Our talk reminded me that one important yet grossly overlooked aspect of our current financial crisis is tied up with our language.  A few weeks back, in Slow Going, I touched on the problem of language and finances, noting how warped it is that we use the same terms to refer to our human value as we do our financial value.  Which came first though?  Did “worth” originally refer to human value and got drafted into phrases like “net worth” or “credit worthiness”?   Or the other way around?  Maybe it’s telling that I don’t know.  In her book Debt For Sale: A Social History of the Credit Trap, Professor Brett Williams chronicles her own experiences with debt while exposing recent practices of financial institutions and changes in the law that allow those practices.  In the first few pages, Williams hones in on this prescient point about language and finances, specifically about how we speak about credit and debt.  “We have no cultural language,” she writes, “to understand and interpret [the relationship between credit and debt], so we often liken credit to freedom and mastery; and debt to addiction, drug abuse, narcissism, low self-esteem, dependency, or a search for immediate gratification.  We tend to blame the debtors rather than the institutions that did the irresponsible lending.”  She’s right.  My quasi-officemate’s conduct today illuminated that point for me.

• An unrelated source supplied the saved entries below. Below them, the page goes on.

(** The data a run relies on: the manual snapshots with ["recrypted"] in
    the identifier carry their creation timestamp, and an identifier that
    ends in [suffix] (the mark of the script's own copies) belongs to an
    automated or a manual snapshot, as a lookup by identifier expects. *)
Definition sound (suffix : string) (cat : list Snapshot) : Prop :=
  (forall s, In s cat -> SnapshotType s = "manual" -> is_recrypted s = true ->
             SnapshotCreateTime s <> None) /\
  (forall s, In s cat -> ends_with suffix (DBSnapshotIdentifier s) ->
             SnapshotType s = "automated" \/ SnapshotType s = "manual").

(** From a catalog that satisfies [I] and [P], however [m] ends: the
    catalog satisfies [I]; a value it returns satisfies [Q]; an exception
    it ends on satisfies [X]. *)
Definition completes {A} (I P : list Snapshot -> Prop) (m : M A)
           (Q : A -> list Snapshot -> Prop) (X : Exn -> list Snapshot -> Prop) : Prop :=
  forall w r w',
    I (catalog w) -> P (catalog w) -> m w = (r, w') ->
    I (catalog w') /\
    (forall a, r = Ok a -> Q a (catalog w')) /\
    (forall e, r = Raised e -> X e (catalog w')).

(** The exceptional outcome nobody may have. *)
Definition no_exception (e : Exn) (cat : list Snapshot) : Prop := False.

(** A lookup of the identifier finds a snapshot. *)
Definition findable (id : string) (cat : list Snapshot) : Prop :=
  exists c, In c cat /\ DBSnapshotIdentifier c = id /\
            (SnapshotType c = "automated" \/ SnapshotType c = "manual").

(** The catalog holds the source of a copy. *)
Definition source_of (source : string) (cat : list Snapshot) : Prop :=
  exists c, In c cat /\ Rds.is_source source c = true.

(** The instance has a manual snapshot with ["recrypted"] in the
    identifier. *)
Definition has_retained (db : string) (cat : list Snapshot) : Prop :=
  exists c, In c cat /\ Rds.selected (Some db) None (Some "manual") false c = true /\
            is_recrypted c = true.

(** The catalog holds the sources of the copies of the listed snapshots. *)
Definition sources_of (l : list Snapshot) (cat : list Snapshot) : Prop :=
  forall x, In x l -> source_of (DBSnapshotArn x) cat.

(** * Properties *)

(** ** Strings *)

Section Strings.

Lemma append_empty_r (s : string) : (s ++ "")%string = s.
Proof. induction s as [|c s IH]; simpl; [reflexivity | now rewrite IH]. Qed.

Lemma append_assoc (a b c : string) : ((a ++ b) ++ c = a ++ (b ++ c))%string.
Proof. induction a as [|x a IH]; simpl; [reflexivity | now rewrite IH]. Qed.

Lemma length_append (a b : string) :
  String.length (a ++ b) = String.length a + String.length b.
Proof. induction a as [|x a IH]; simpl; [reflexivity | now rewrite IH]. Qed.

Lemma startswith_append (x y : string) : Py.startswith x (x ++ y) = true.
Proof.
  induction x as [|c x IH]; simpl; [reflexivity|].
  now rewrite Ascii.eqb_refl.
Qed.

Lemma contains_startswith (x y : string) :
  Py.startswith x y = true -> Py.contains x y = true.
Proof. intros H. destruct y; cbn [Py.contains]; rewrite H; reflexivity. Qed.

Lemma contains_append (x a b : string) : Py.contains x (a ++ x ++ b) = true.
Proof.
  induction a as [|c a IH].
  - apply contains_startswith. cbn [append]. apply startswith_append.
  - cbn [append Py.contains]. rewrite IH. apply orb_true_r.
Qed.

Lemma contains_colon_cons (c : ascii) (s : string) :
  Py.contains ":" (String c s) = Ascii.eqb c ":" || Py.contains ":" s.
Proof.
  cbn [Py.contains Py.startswith]. rewrite andb_true_r.
  now rewrite (eqb_sym ":" c).
Qed.

Lemma colon_free_contains (s : string) : colon_free s <-> Py.contains ":" s = false.
Proof.
  unfold colon_free. induction s as [|c s IH].
  - simpl. tauto.
  - rewrite contains_colon_cons. simpl.
    destruct (Ascii.eqb c ":"); simpl; [split; discriminate | exact IH].
Qed.

Lemma colon_free_colons (s : string) : colon_free s <-> colons s = 0.
Proof.
  unfold colon_free. induction s as [|c s IH]; simpl.
  - tauto.
  - destruct (Ascii.eqb c ":"); simpl; [split; discriminate | exact IH].
Qed.

Lemma colons_append (a b : string) : colons (a ++ b) = colons a + colons b.
Proof. induction a as [|c a IH]; simpl; [reflexivity | rewrite IH; lia]. Qed.

Lemma digit_not_colon (c : ascii) : Py.is_digit c = true -> Ascii.eqb c ":" = false.
Proof.
  intros H. apply Ascii.eqb_neq. intros ->. discriminate H.
Qed.

Lemma all_digits_colons (d : string) : all_digits d -> colons d = 0.
Proof.
  unfold all_digits. induction d as [|c d IH]; simpl; [reflexivity|].
  intros H. apply andb_prop in H as [Hc Hd].
  rewrite (digit_not_colon _ Hc). auto.
Qed.

(** *** Splitting at colons *)

Lemma split_colon_free (s : string) : colon_free s -> Py.split ":" s = [s].
Proof.
  unfold colon_free. induction s as [|c s IH]; simpl; [reflexivity|].
  intros H. apply andb_prop in H as [Hc Hs].
  destruct (Ascii.eqb c ":"); [discriminate|]. now rewrite (IH Hs).
Qed.

Lemma split_head (a rest : string) :
  colon_free a ->
  Py.split ":" (a ++ String ":" rest) = a :: Py.split ":" rest.
Proof.
  unfold colon_free. induction a as [|c a IH]; simpl; [reflexivity|].
  intros H. apply andb_prop in H as [Hc Ha].
  destruct (Ascii.eqb c ":"); [discriminate|]. now rewrite (IH Ha).
Qed.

Williams is correct that oftentimes debt does not occur solely from low self-esteem or giving in to immediate gratification.  We live in a world where desire is constantly manufactured, stimulated, and maintained.  Social and behavioral scientists study ways to trick us into purchasing their products.  I still recall the devastation I felt as a boy when my mother took me shopping for sneakers and I left with a pair of K-Mart brand T-954.  I’ve never forgotten the brand.  This was around the time of the Reebok Pump.  Having anything less meant much.  Yet people are rebuked for not having the patience to delay gratification.

As it stands now, many banks require minimum balances just for the privilege of operating a checking account with them.  Free checking accounts do exist, but they often come with multiple strings attached.  But imagine a world where you don’t pay interest on a line of credit but maybe you also don’t get interest on your money.  The bank just holds it.  That would be one “new” way to look at borrowing and lending.  “How would such a bank make money?” you ask.  If Craig’s List can operate a massive, international website on a skeleton-crew, then maybe such a bank could as well through a nominal fee.  Maybe banks shouldn’t really be for-profit?  Maybe it’s time to start re-thinking and re-examining how we view our financial establishments?  Why is needing money—perhaps between paychecks or to make ends meet—a bad thing?  Why is wanting a new car or a nice house something shameful?  Williams points out that it’s only in the past thirty years or so that massive manufacturing has taken off.  Pundits often speak about consumer confidence.  The entire economy rides on our ability to buy useless, unnecessary goods.

So, I wonder what a world would look like where credit and debt are restructured—say like for corporations—and having debt and capital are both good things.  Or would debt, by any other name, stink the same?